#### Exercise requirements
Could you say how many lines in the records include "option"? Please give the number by itself.

#### Data extract
○ ○ ○ ○

(** * Users manager of the JavaScript SDK: [sdks/js/src/managers/user.js]

    The module defines [BaseUsersManager] (validation and delegation to the
    injected [apiClient]) and [UsersManager] (the [async] facade).  The
    embedding below follows the file method by method.

    - JavaScript values are a small inductive type [JsVal].
    - A synchronous call either returns or throws: [Result].
    - A promise is described by how it eventually settles: [Promise].
    - The methods run in the monad [JS], which threads the collaborator's
      private state, the log of collaborator invocations and the number of
      [await] suspensions, and ends in a value, a thrown error, or a
      suspension that never resumes. *)

From Stdlib Require Import String Ascii List ZArith Bool Lia.
Import ListNotations.

Local Open Scope string_scope.
Local Open Scope list_scope.
Set Warnings "-register-all".

(** ** JavaScript values *)

(** Numbers are only passed through by this module (the literals [100] and
    [0] are the only ones it writes), so they are carried as integers.
    [JError m] is the object built by [new Error(m)]; [JTypeError] is the
    [TypeError] raised by the engine itself, whose message is
    engine-specific and therefore left out. *)
Inductive JsVal : Type :=
| JUndefined
| JNull
| JBool (b : bool)
| JNum (n : Z)
| JStr (s : string)
| JArr (items : list JsVal)
| JObj (fields : list (string * JsVal))
| JError (message : string)
| JTypeError.

(** Outcome of a synchronous call. *)
Inductive Result (A : Type) : Type :=
| Returned (a : A)
| Thrown (e : JsVal).
Arguments Returned {A} a.
Arguments Thrown {A} e.

(** A promise, identified with the way it settles; [Pending] is a promise
    that never settles. *)
Inductive Promise : Type :=
| Fulfilled (v : JsVal)
| Rejected (e : JsVal)
| Pending.

(** [Promise.reject(error)] *)
Definition Promise_reject (error : JsVal) : Promise := Rejected error.

(** [p.catch(onRejected)] for a handler that returns a promise: the result
    follows [p] when it is fulfilled or pending and adopts the handler's
    promise when [p] is rejected. *)
Definition catch (p : Promise) (onRejected : JsVal -> Promise) : Promise :=
  match p with
  | Rejected error => onRejected error
  | Fulfilled _ | Pending => p
  end.

(** ** Objects *)

(** The first binding of a key is the one in effect. *)
Fixpoint lookup (key : string) (fields : list (string * JsVal)) : option JsVal :=
  match fields with
  | [] => None
  | (k, v) :: rest => if String.eqb k key then Some v else lookup key rest
  end.

(** Property read [o.key] on a value that is neither [null] nor
    [undefined].  Of the keys read by this module ([name], [about], [docs],
    [limit], [offset], [userId], [items]) none is defined on arrays or
    primitives, and error objects answer [name] only. *)
Definition get_prop (o : JsVal) (key : string) : JsVal :=
  match o with
  | JObj fields =>
      match lookup key fields with
      | Some v => v
      | None => JUndefined
      end
  | JError message =>
      if String.eqb key "name" then JStr "Error"
      else if String.eqb key "message" then JStr message
      else JUndefined
  | JTypeError =>
      if String.eqb key "name" then JStr "TypeError" else JUndefined
  | _ => JUndefined
  end.

(** Default initialiser [x = d] of a parameter or of a destructured
    field: it applies to [undefined] only. *)
Definition default_to (v d : JsVal) : JsVal :=
  match v with
  | JUndefined => d
  | _ => v
  end.

(** ** Identifier validation *)

Definition is_digit (c : ascii) : bool :=
  let n := nat_of_ascii c in (48 <=? n)%nat && (n <=? 57)%nat.

Definition is_hex (c : ascii) : bool :=
  let n := nat_of_ascii c in
  is_digit c
  || ((97 <=? n)%nat && (n <=? 102)%nat)
  || ((65 <=? n)%nat && (n <=? 70)%nat).

Definition is_hyphen (c : ascii) : bool := Ascii.eqb c "-"%char.

Definition is_version4 (c : ascii) : bool := Ascii.eqb c "4"%char.

(** The RFC 4122 variant: the first digit of the fourth group is one of
    8, 9, a, b. *)
Definition is_variant (c : ascii) : bool :=
  Ascii.eqb c "8"%char || Ascii.eqb c "9"%char
  || Ascii.eqb c "a"%char || Ascii.eqb c "b"%char
  || Ascii.eqb c "A"%char || Ascii.eqb c "B"%char.

(** The canonical text form 8-4-4-4-12, one character class per position. *)
Definition uuid4_shape : list (ascii -> bool) :=
  repeat is_hex 8 ++ [is_hyphen]
  ++ repeat is_hex 4 ++ [is_hyphen]
  ++ [is_version4] ++ repeat is_hex 3 ++ [is_hyphen]
  ++ [is_variant] ++ repeat is_hex 3 ++ [is_hyphen]
  ++ repeat is_hex 12.

Fixpoint has_shape (shape : list (ascii -> bool)) (s : string) : bool :=
  match shape, s with
  | [], EmptyString => true
  | cls :: shape', String c s' => cls c && has_shape shape' s'
  | _, _ => false
  end.

(** Modelled from the spec: [isValidUuid4] is imported from [./utils],
    which is not part of the sources at hand.  The spec calls the accepted
    values syntactically valid version-4 unique identifiers: a 128-bit
    identifier rendered in standard hyphenated hexadecimal text form.  A
    value that is not a string is not such a rendering. *)
Definition isValidUuid4 (id : JsVal) : bool :=
  match id with
  | JStr s => has_shape uuid4_shape s
  | _ => false
  end.

(** ** The collaborator *)

(** What a call on [apiClient] did: it returned a promise or it threw. *)
Definition Reply : Type := Result Promise.

(** The interface this module uses of the injected [apiClient]; [St] is
    the collaborator's private state. *)
Record ApiClient (St : Type) : Type := {
  getUser : JsVal -> St -> Reply * St;
  createUser : JsVal -> St -> Reply * St;
  listUsers : JsVal -> JsVal -> St -> Reply * St;
  deleteUser : JsVal -> St -> Reply * St;
  updateUser : JsVal -> JsVal -> St -> Reply * St
}.
Arguments getUser {St} _ _ _.
Arguments createUser {St} _ _ _.
Arguments listUsers {St} _ _ _ _.
Arguments deleteUser {St} _ _ _.
Arguments updateUser {St} _ _ _ _.

(** An invocation of the collaborator, with its arguments. *)
Inductive Call : Type :=
| GetUser (id : JsVal)
| CreateUser (request : JsVal)
| ListUsers (limit offset : JsVal)
| DeleteUser (id : JsVal)
| UpdateUser (id request : JsVal).

(** The failure a collaborator call produced, if any: a thrown error or
    the reason of the rejected promise it returned. *)
Definition failure_of (r : Reply) : option JsVal :=
  match r with
  | Thrown e => Some e
  | Returned (Rejected e) => Some e
  | Returned (Fulfilled _) | Returned Pending => None
  end.

(** ** The execution monad *)

Record World (St : Type) : Type := mkWorld {
  client : St;                    (* private state of the collaborator *)
  trace : list (Call * Reply);    (* invocations so far, oldest first *)
  awaits : nat                    (* suspensions at an [await] so far *)
}.
Arguments mkWorld {St} _ _ _.
Arguments client {St} _.
Arguments trace {St} _.
Arguments awaits {St} _.

Inductive Outcome (A : Type) : Type :=
| Normal (a : A)
| Throw (e : JsVal)
| Suspended.
Arguments Normal {A} a.
Arguments Throw {A} e.
Arguments Suspended {A}.

Definition JS (St A : Type) : Type := World St -> Outcome A * World St.

Definition ret {St A} (a : A) : JS St A := fun w => (Normal a, w).

Definition throw {St A} (e : JsVal) : JS St A := fun w => (Throw e, w).

Definition bind {St A B} (m : JS St A) (k : A -> JS St B) : JS St B :=
  fun w =>
    match m w with
    | (Normal a, w') => k a w'
    | (Throw e, w') => (Throw e, w')
    | (Suspended, w') => (Suspended, w')
    end.

Notation "x <- m ;; k" := (bind m (fun x => k))
  (at level 61, m at next level, right associativity).

Definition lift {St A} (r : Result A) : JS St A :=
  match r with
  | Returned a => ret a
  | Thrown e => throw e
  end.

(** [await p]: the body is suspended, and resumed with the value or the
    thrown reason once [p] settles. *)
Definition await {St} (p : Promise) : JS St JsVal :=
  fun w =>
    let w' := mkWorld (client w) (trace w) (S (awaits w)) in
    match p with
    | Fulfilled v => (Normal v, w')
    | Rejected e => (Throw e, w')
    | Pending => (Suspended, w')
    end.

(** An [async] function: the call itself always returns a promise, which
    settles the way the body ends.  Errors of parameter binding are part
    of the body. *)
Definition async {St} (body : JS St JsVal) : JS St Promise :=
  fun w =>
    match body w with
    | (Normal v, w') => (Normal (Fulfilled v), w')
    | (Throw e, w') => (Normal (Rejected e), w')
    | (Suspended, w') => (Normal Pending, w')
    end.

(** Destructuring a parameter with an object pattern throws a [TypeError]
    on [null] and [undefined]. *)
Definition require_object_coercible {St} (v : JsVal) : JS St JsVal :=
  match v with
  | JUndefined | JNull => throw JTypeError
  | _ => ret v
  end.

(** Member read [v.key]: a [TypeError] on [null] and [undefined]. *)
Definition get_member {St} (v : JsVal) (key : string) : JS St JsVal :=
  match v with
  | JUndefined | JNull => throw JTypeError
  | _ => ret (get_prop v key)
  end.

(** [xs.map(f)] for a callback that may throw: the elements are visited in
    order and the first throw ends the loop. *)
Fixpoint map_result {A B} (f : A -> Result B) (xs : list A) : Result (list B) :=
  match xs with
  | [] => Returned []
  | x :: xs' =>
      match f x with
      | Thrown e => Thrown e
      | Returned y =>
          match map_result f xs' with
          | Thrown e => Thrown e
          | Returned ys => Returned (y :: ys)
          end
      end
  end.

(** [docs.map(callback)]: defined on arrays; on [null] and [undefined] the
    member read fails, on any other value [docs.map] is not a function. *)
Definition array_map {St} (callback : JsVal -> Result JsVal) (docs : JsVal)
  : JS St JsVal :=
  match docs with
  | JArr items =>
      prepared <- lift (map_result callback items) ;;
      ret (JArr prepared)
  | _ => throw JTypeError
  end.

(** A method call [this.apiClient.m(...)], as data: which method runs. *)
Definition dispatch {St} (apiClient : ApiClient St) (c : Call)
  : St -> Reply * St :=
  match c with
  | GetUser id => getUser apiClient id
  | CreateUser request => createUser apiClient request
  | ListUsers limit offset => listUsers apiClient limit offset
  | DeleteUser id => deleteUser apiClient id
  | UpdateUser id request => updateUser apiClient id request
  end.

○ ○ ○ ○

#### Answer section
2